------ Data under study

(* ===== verification/Verifier.v ===== *)
(** * The IR verifier

    Models [ir_verifier.cpp]: the [Verifier] class run over every function
    between the optimizer's passes.  A check answers [None] when it passes and
    the first failure otherwise; the text of a diagnostic is represented by a
    constructor of [Failure] with the numbers the text mentions.  The two
    dataflow analyses are instances of [Dataflow.solve], run with the budget
    that [Dataflow.solve_stops] shows to be enough. *)

From stdpp Require Import pretty.
From S2P Require Import Prelude.
From S2P Require Import Dataflow.
From S2P Require Import Double.
From S2P Require Import VariantTypes.
From S2P Require Import IROpcodes.
From S2P Require Import Globals.
From S2P Require Import IR.
From S2P Require Import Cfg.

(** What [fail] is called with. *)
Inductive Failure :=
  | NegativeMaxRegisters
  | ParametersNotCovered
  | NegativeRegister (instr_idx : nat) (reg : Z)
  | RegisterOutsideMax (instr_idx : nat) (reg : Z)
  | TooFewOperands (instr_idx : nat)
  | TooManyOperands (instr_idx : nat)
  | OperandMismatch (instr_idx operand : nat)
  | NegativeArgumentCount (instr_idx : nat) (declared : Z)
  | ArgumentCountMismatch (instr_idx : nat) (declared : Z)
  | DestinationIsArgument (instr_idx : nat) (reg : Z)
  | DuplicateLabel (instr_idx : nat) (name : string)
  | MissingLabel (instr_idx : nat) (name : string)
  | AwaitOutsideCoroutine (instr_idx : nat)
  | UndefinedRead (instr_idx : nat) (reg : Z)
  | ConvertWithoutType (instr_idx : nat)
  | CoerceWithoutType (instr_idx : nat)
  | HintMismatch (instr_idx : nat) (reg : Z)
  | UnmarkedScope (instr_idx : nat) (scope : Z)
  | FuelExhausted.  (* never the answer: [ir_verify_terminates] *)

Abbreviation check := (option Failure).
(* ===== verification/InterpreterFacts.v ===== *)
(** * Calls of the interpreter

    The model closes the recursion of [call] with a budget of [CALL_FUEL]
    frames.  This file shows that the depth limit of the source makes that
    budget invisible: [call] satisfies the equation of the source's recursion,
    and [OutOfFuel] is never an answer.  It also shows what [m_call_depth] does
    across calls, and that an exception leaves it incremented. *)

From S2P Require Import Prelude.
From S2P Require Import Double.
From S2P Require Import VariantTypes.
From S2P Require Import IROpcodes.
From S2P Require Import Globals.
From S2P Require Import IR.
From S2P Require Import Interpreter.
From S2P Require Import Effects.
From S2P Require Import Machine.
From S2P Require Import Samples.

Section Calls.
Context `{Libm} (program : IRProgram).

Abbreviation Callee := (string -> list Value -> M Interp Value).

(** A callee that returns leaves the call depth as it found it. *)
Definition keeps_depth (rec : Callee) (D : Z) : Prop :=
  forall name args s s' v, m_call_depth s = D -> rec name args s = (s', Ok v) -> m_call_depth s' = D.

(** Two callees that agree at call depth [D]. *)
Definition agree_at (rec1 rec2 : Callee) (D : Z) : Prop :=
  forall name args s, m_call_depth s = D -> rec1 name args s = rec2 name args s.
(* ===== verification/VerifierSound.v ===== *)
(** * Soundness of the verifier

    What acceptance by [ir_verify] buys an execution of the interpreter: every
    register read was written on the path taken, every jump finds its label,
    every operand has the form the interpreter assumes without a test, and a
    scope is released only after it was marked. *)

From S2P Require Import Prelude.
From S2P Require Import Dataflow.
From S2P Require Import Double.
From S2P Require Import VariantTypes.
From S2P Require Import IROpcodes.
From S2P Require Import Globals.
From S2P Require Import IR.
From S2P Require Import Cfg.
From S2P Require Import Verifier.
From S2P Require Import VerifierFacts.
From S2P Require Import Interpreter.
From S2P Require Import Effects.
From S2P Require Import Machine.
From S2P Require Import Samples.

Section Sound.
Context `{Libm} (program : IRProgram).

(** A function the verifier accepts with the program's string table. *)
Definition verified (func : IRFunction) : Prop := ir_verify func (Some (strings program)) = None.

Section Checks.
Context {func : IRFunction} (Hv : verified func).

Lemma verified_checks :
  check_register_range func = None /\ check_operands func = None
  /\ check_labels func (Some (strings program)) = None
  /\ check_definedness_and_types func (Some (strings program)) = None
  /\ check_scope_marks func (Some (strings program)) = None.
Proof.
  unfold verified, ir_verify in Hv. rewrite !andthen_None in Hv. naive_solver.
Qed.

Lemma verified_operands k i : instructions func !! k = Some i -> operands_ok i.
Proof. destruct verified_checks as (_ & Ho & _). by eapply check_operands_ok. Qed.

(** ** Labels *)

Lemma label_operand i :
  operands_ok i -> ir_has_effect (opcode i) IR_LABEL = true ->
  opcode i = IROpcode.LABEL /\ exists id ops, operands i = IRValue.LABEL id :: ops.
Proof.
  intros Hok Hl. assert (opcode i = IROpcode.LABEL) as Ho by (revert Hl; by destruct (opcode i)).
  split; [done|]. destruct (ok_operand i 0 Hok) as (v & Hv0 & Hm).
  { rewrite Ho. vm_compute. lia. }
  unfold operand_kind in Hm. rewrite Ho in Hm. destruct (operands i) as [|w ops]; simplify_eq/=.
  destruct v; try done. eauto.
Qed.

Lemma index_labels_collect is_ k acc m :
  (forall i, i ∈ is_ -> operands_ok i) ->
  index_labels (Some (strings program)) is_ k acc = inr m ->
  collect_labels program is_ k acc = m.
Proof.
  revert k acc. induction is_ as [|i is_ IH]; intros k acc Hok; simpl; [congruence|].
  destruct (ir_has_effect (opcode i) IR_LABEL) eqn:El; simpl.
  - destruct (label_operand i) as (-> & id & ops & ->); [apply Hok; set_solver|done|]. simpl.
    destruct (acc !! _) eqn:Ea; [done|]. apply IH. set_solver.
  - intros Hi. revert El. destruct (opcode i); try done; intros _; apply IH; done || set_solver.
Qed.

(** The verifier's label index is the interpreter's label map. *)
Lemma verified_labels :
  function_labels program func = m_label_index func (Some (strings program)).
Proof.
  destruct verified_checks as (_ & _ & Hl & _). unfold check_labels in Hl.
  unfold m_label_index, function_labels.
  destruct (index_labels _ _ _ _) as [|m] eqn:E; [done|].
  apply index_labels_collect; [|done]. intros i Hi. apply list_elem_of_lookup in Hi as [j Hj].
  by eapply verified_operands.
Qed.

(** A jump's label operand resolves. *)
Lemma verified_label_target k i id :
  instructions func !! k = Some i -> ir_has_effect (opcode i) IR_LABEL = false ->
  IRValue.LABEL id ∈ operands i ->
  is_Some (label_target func (Some (strings program)) id).
Proof.
  intros Hi Hn Hop. destruct verified_checks as (_ & _ & Hl & _). unfold check_labels in Hl.
  destruct (index_labels _ _ _ _) as [|m] eqn:E; [done|]. rewrite check_each_None in Hl.
  specialize (Hl k i Hi). simpl in Hl. rewrite Hn, check_each_nat_None in Hl.
  specialize (Hl _ Hop). simpl in Hl. unfold label_target.
  destruct (m_label_index _ _ !! _); [by eexists|done].
Qed.

End Checks.

(** ** Executions *)

Section Body.
Context (call_rec : string -> list Value -> M Interp Value).

(** The contexts a call of [func] goes through, starting with [regs0]; [marked]
    collects the scopes marked on the way. *)
Inductive reachable (func : IRFunction) (regs0 : gmap Z Value)
  : Interp -> ExecutionContext -> gset Z -> Prop :=
  | reach_start s :
      reachable func regs0 s (mkContext regs0 (function_labels program func) 0 false VNil) ∅
  | reach_step s c marked s' c' i :
      reachable func regs0 s c marked -> running func c = true ->
      instructions func !! pc c = Some i ->
      step program call_rec func c s = (s', Ok c') ->
      reachable func regs0 s' c' (mark_instr marked i).

Context {func : IRFunction} (Hv : verified func).
Abbreviation body := (instructions func).
Abbreviation strs := (Some (strings program)).

(** A jump effect names a label the function defines. *)
Lemma jump_target f i s s' ns l k :
  body !! k = Some i -> effect_of program call_rec func f i s = (s', Ok (ns, E_jump l)) ->
  exists id, IRValue.LABEL id ∈ operands i /\ ir_has_effect (opcode i) IR_LABEL = false
    /\ IRStringTable.get (strings program) id = l
    /\ (ir_has_effect (opcode i) IR_BRANCH = true \/ opcode i = IROpcode.JUMP).
Proof.
  intros Hi He. apply effect_of_shape in He as [_ (Hbr & _ & n & Hl & Hk)]. simpl in *.
  apply label_text_Ok in Hl as (v & id & Hop & Hid & Hget).
  pose proof (ok_kind _ (verified_operands Hv _ _ Hi) _ _ Hop) as Hm.
  assert (v = IRValue.LABEL id) as ->.
  { destruct Hk as [Hk|Hk]; rewrite Hk in Hm; destruct v; simplify_eq/=; done. }
  exists id. split; [by eapply list_elem_of_lookup_2|]. split; [|done].
  destruct Hbr as [Hbr|Hbr]; revert Hbr; by destruct (opcode i).
Qed.

(** A step of a verified body follows the control-flow graph. *)
Lemma step_cfg c s s' c' i :
  returned c = false -> labels c = function_labels program func -> body !! pc c = Some i ->
  step program call_rec func c s = (s', Ok c') -> returned c' = false ->
  cfg_step body (label_target func strs) (pc c) (pc c').
Proof.
  intros Hret Hlab Hi Hs Hret'.
  destruct (step_inv _ _ _ _ _ _ _ _ Hret Hlab Hi Hs) as (te & He & _ & _ & Hn).
  destruct te as [ns e]. pose proof (effect_of_shape _ _ _ _ _ _ _ _ He) as [_ Hsh].
  destruct e as [|v|l|]; simpl in Hn, Hsh.
  - destruct Hn as (_ & Hpc & _), Hsh as [Ht _]. by eapply cfg_fall.
  - destruct Hn as (_ & Hpc & _), Hsh as [Ht _]. by eapply cfg_fall.
  - destruct Hn as (_ & Hl & _).
    destruct (jump_target _ _ _ _ _ _ _ Hi He) as (id & Hop & _ & Hget & Hbr).
    destruct (function_labels_spec _ _ _ _ Hl) as (j & id' & Hj & Hid & _).
    eapply cfg_jump; [done|done|done| |done|by eapply label_id_opcode].
    unfold label_target, name_of. by rewrite <- (verified_labels Hv), Hget.
  - destruct Hn. congruence.
Qed.

(** Registers the analysis calls defined exist. *)
Definition sat (regs : gmap Z Value) (a : RegisterState) : Prop :=
  forall r, 0 <= r -> rs_defined a !! Z.to_nat r = Some true -> is_Some (regs !! r).

Lemma sat_le regs a b : sat regs b -> state_le a b -> sat regs a.
Proof. intros Hs [Hd _] r Hr Ha. apply Hs; [done|]. by apply Hd. Qed.

Lemma sat_step regs a i f s s' te :
  sat regs a -> effect_of program call_rec func f i s = (s', Ok te) ->
  sat (effect_regs i te regs) (transfer_instr a i).
Proof.
  intros Hs He r Hr Hd. apply effect_of_shape in He as [_ Hsh].
  destruct (decide (ir_destination_register i = Some r)) as [Hdst|Hdst].
  - unfold effect_regs. rewrite Hdst. unfold ir_destination_register in Hdst.
    destruct (te.2) as [|v|l|]; simpl in Hsh.
    + destruct Hsh as [_ Hn]. by rewrite Hn in Hdst.
    + rewrite lookup_insert_eq. by eexists.
    + destruct Hsh as (_ & Hn & _). by rewrite Hn in Hdst.
    + by rewrite Hsh in Hdst.
  - assert (rs_defined a !! Z.to_nat r = Some true) as Ha.
    { unfold transfer_instr in Hd. destruct (ir_destination_register i) as [d|]; [|done].
      destruct ((0 <=? d) && _) eqn:E; [|done]. simpl in Hd.
      rewrite list_lookup_insert_ne in Hd; [done|]. intros Heq. apply Hdst. f_equal. lia. }
    destruct (Hs r Hr Ha) as [v Hv']. exists v. by apply effect_regs_frame.
Qed.

(** What holds at every context of a verified call. *)
Record call_invariant (c : ExecutionContext) (marked : gset Z) : Prop := {
  ci_labels : labels c = function_labels program func;
  ci_defined : returned c = false -> (pc c < length body)%nat ->
    exists a, state_at func strs (pc c) = Some a /\ sat (registers c) a;
  ci_marked : returned c = false -> (pc c < length body)%nat ->
    exists m, marks_at func strs (pc c) = Some m /\ m ⊆ marked
}.

(** The parameters exist at the start. *)
Definition parameters_present (regs0 : gmap Z Value) : Prop :=
  forall n, (n < length (parameters func))%nat -> is_Some (regs0 !! Z.of_nat n).

Lemma sat_entry regs0 a :
  parameters_present regs0 -> state_le a (entry_state func) -> sat regs0 a.
Proof.
  intros Hp Hle. apply sat_le with (b := entry_state func); [|done].
  intros r Hr Hd. simpl in Hd. rewrite list_lookup_fmap in Hd.
  destruct (seq 0 _ !! _) as [x|] eqn:E; simplify_eq/=. apply lookup_seq in E as [-> _].
  simpl in Hd. destruct (Hp (Z.to_nat r)) as [v Hv']; [by apply Nat.ltb_lt; simplify_eq|].
  rewrite Z2Nat.id in Hv' by done. by exists v.
Qed.

Lemma reachable_invariant regs0 s c marked :
  parameters_present regs0 -> reachable func regs0 s c marked -> call_invariant c marked.
Proof.
  intros Hp. destruct (verified_checks Hv) as (_ & _ & _ & Hdef & Hmark).
  induction 1 as [s|s c marked s' c' i Hreach IH Hrun Hi Hs].
  - assert ((0 < length body)%nat -> body <> []) as Hne by (destruct body; simpl; [lia|done]).
    split; simpl; [done| |].
    + intros _ Hlt. destruct (df_start _ _ (definedness_sound _ _ Hdef (Hne Hlt))) as (a & Ha & Hle).
      exists a. split; [done|by apply sat_entry].
    + intros _ Hlt. exists ∅. split; [|done]. by apply (mf_start _ _ (marks_sound _ _ Hmark (Hne Hlt))).
  - destruct (running_lookup _ _ Hrun) as [Hret _]. destruct IH as [Hlab Hd Hm].
    pose proof (lookup_lt_Some _ _ _ Hi) as Hlt.
    assert (body <> []) as Hne by (intros Hb; rewrite Hb in Hi; done).
    destruct (step_inv _ _ _ _ _ _ _ _ Hret Hlab Hi Hs) as (te & He & Hl' & Hr' & _).
    split; [congruence| |].
    + intros Hret' Hlt'. destruct (Hd Hret Hlt) as (a & Ha & Hsat).
      destruct (df_step _ _ (definedness_sound _ _ Hdef Hne) _ _ _ _ Ha Hi
        (step_cfg _ _ _ _ _ Hret Hlab Hi Hs Hret') Hlt') as (a' & Ha' & Hle).
      exists a'. split; [done|]. rewrite Hr'. eapply sat_le; [|done]. by eapply sat_step.
    + intros Hret' Hlt'. destruct (Hm Hret Hlt) as (m & Hma & Hsub).
      destruct (mf_step _ _ (marks_sound _ _ Hmark Hne) _ _ _ _ Hma Hi
        (step_cfg _ _ _ _ _ Hret Hlab Hi Hs Hret') Hlt') as (m' & Hm' & Hle).
      exists m'. split; [done|]. unfold mark_instr in *. destruct (IROpcode.eqb _ _); set_solver.
Qed.

(** The registers an instruction reads explicitly exist when it runs. *)
Lemma reads_defined_at c marked i r :
  call_invariant c marked -> running func c = true -> body !! pc c = Some i ->
  is_bare_return i = false -> r ∈ ir_collect_read_registers i -> is_Some (registers c !! r).
Proof.
  intros Hci Hrun Hi Hbare Hr. destruct (running_lookup _ _ Hrun) as [Hret _].
  destruct (verified_checks Hv) as (Hrange & _ & _ & Hdef & _).
  destruct (ci_defined _ _ Hci Hret) as (a & Ha & Hsat); [by eapply lookup_lt_Some|].
  assert (body <> []) as Hne by (intros Hb; rewrite Hb in Hi; done).
  pose proof (df_report _ _ (definedness_sound _ _ Hdef Hne) _ _ _ Ha Hi) as Hrep.
  unfold report_instr in Hrep. rewrite Hbare, andthen_None in Hrep. destruct Hrep as [Hrep _].
  unfold check_reads in Hrep. rewrite check_each_nat_None in Hrep. specialize (Hrep r Hr).
  apply fail_if_None in Hrep.
  assert (IRValue.REGISTER r ∈ operands i) as Hop.
  { unfold ir_collect_read_registers in Hr. rewrite Hbare in Hr.
    apply list_elem_of_omap in Hr as (n & _ & Hn). unfold ir_reads_operand in Hn.
    destruct (operands i !! n) as [[]|] eqn:E; simplify_eq/=.
    destruct (negb _); simplify_eq. by eapply list_elem_of_lookup_2. }
  pose proof (register_in_range _ _ _ _ Hrange Hi Hop) as Hrr.
  apply Hsat; [lia|]. rewrite (proj2 (Z.leb_le 0 r)) in Hrep by lia. simpl in Hrep.
  apply bool_decide_eq_false in Hrep.
  pose proof (df_wf _ _ (definedness_sound _ _ Hdef Hne) _ _ _ Ha Hi) as [Hlen _].
  destruct (lookup_lt_is_Some_2 (rs_defined a) (Z.to_nat r)) as [[] Hd]; [|done|done].
  rewrite Hlen. unfold register_count. lia.
Qed.

End Body.

(** ** Properties *)



(** A verified function releases a scope only after marking that scope on
    the path taken. *)
Theorem verified_scopes_marked (call_rec : string -> list Value -> M Interp Value)
    (func : IRFunction) (regs0 : gmap Z Value) (s : Interp) (c : ExecutionContext)
    (marked : gset Z) (i : IRInstruction) :
  verified func -> parameters_present (func := func) regs0 ->
  reachable call_rec func regs0 s c marked -> running func c = true ->
  instructions func !! pc c = Some i -> opcode i = IROpcode.SCOPE_RELEASE ->
  scope_operand i ∈ marked.
Proof.
  intros Hv Hp Hr Hrun Hi Ho. pose proof (reachable_invariant call_rec Hv _ _ _ _ Hp Hr) as Hci.
  destruct (running_lookup _ _ Hrun) as [Hret _].
  destruct (verified_checks Hv) as (_ & _ & _ & _ & Hmark).
  assert (instructions func <> []) as Hne by (intros Hb; rewrite Hb in Hi; done).
  destruct (ci_marked _ _ Hci Hret) as (m & Hm & Hsub); [by eapply lookup_lt_Some|].
  pose proof (mf_report _ _ (marks_sound _ _ Hmark Hne) _ _ _ Hm Hi) as Hrep.
  unfold report_mark in Hrep. rewrite Ho in Hrep. apply fail_if_None in Hrep. simpl in Hrep.
  apply bool_decide_eq_false in Hrep. apply Hsub. by apply dec_stable.
Qed.

End Sound.

(** *** Witnesses *)

Module VerifierWitnesses.
Import Samples.
#[local] Existing Instance identity_libm.

Definition no_call : string -> list Value -> M Interp Value := fun _ _ => mret VNil.

Definition args1 : gmap Z Value := {[0 := VInt 3]}.



Lemma verified_scopes_marked_witness : 7 ∈ ({[7]} ∪ ∅ : gset Z).
Proof.
  apply (verified_scopes_marked program no_call scoped args1 (mkInterp [] "" 0)
    (mkContext args1 (function_labels program scoped) 1 false VNil) ({[7]} ∪ ∅)
    (instr IROpcode.SCOPE_RELEASE [I 7])).
  - by vm_compute.
  - intros [|n] Hn; simpl in *; [by eexists|lia].
  - apply (reach_step program no_call scoped args1 (mkInterp [] "" 0)
      (mkContext args1 (function_labels program scoped) 0 false VNil) ∅ (mkInterp [] "" 0)
      (mkContext args1 (function_labels program scoped) 1 false VNil) (instr IROpcode.SCOPE_MARK [I 7]));
      [apply reach_start|done|done|done].
  - done.
  - done.
  - done.
Defined.

End VerifierWitnesses.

------------

Your instructions
From the data above, return every line from the line that has "CoerceWithoutType (instr_idx : nat)" up to and including the line that has "(* ===== verification/InterpreterFacts.v", exactly.

Solved problem
  | CoerceWithoutType (instr_idx : nat)
  | HintMismatch (instr_idx : nat) (reg : Z)
  | UnmarkedScope (instr_idx : nat) (scope : Z)
  | FuelExhausted.  (* never the answer: [ir_verify_terminates] *)

Abbreviation check := (option Failure).
(* ===== verification/InterpreterFacts.v ===== *)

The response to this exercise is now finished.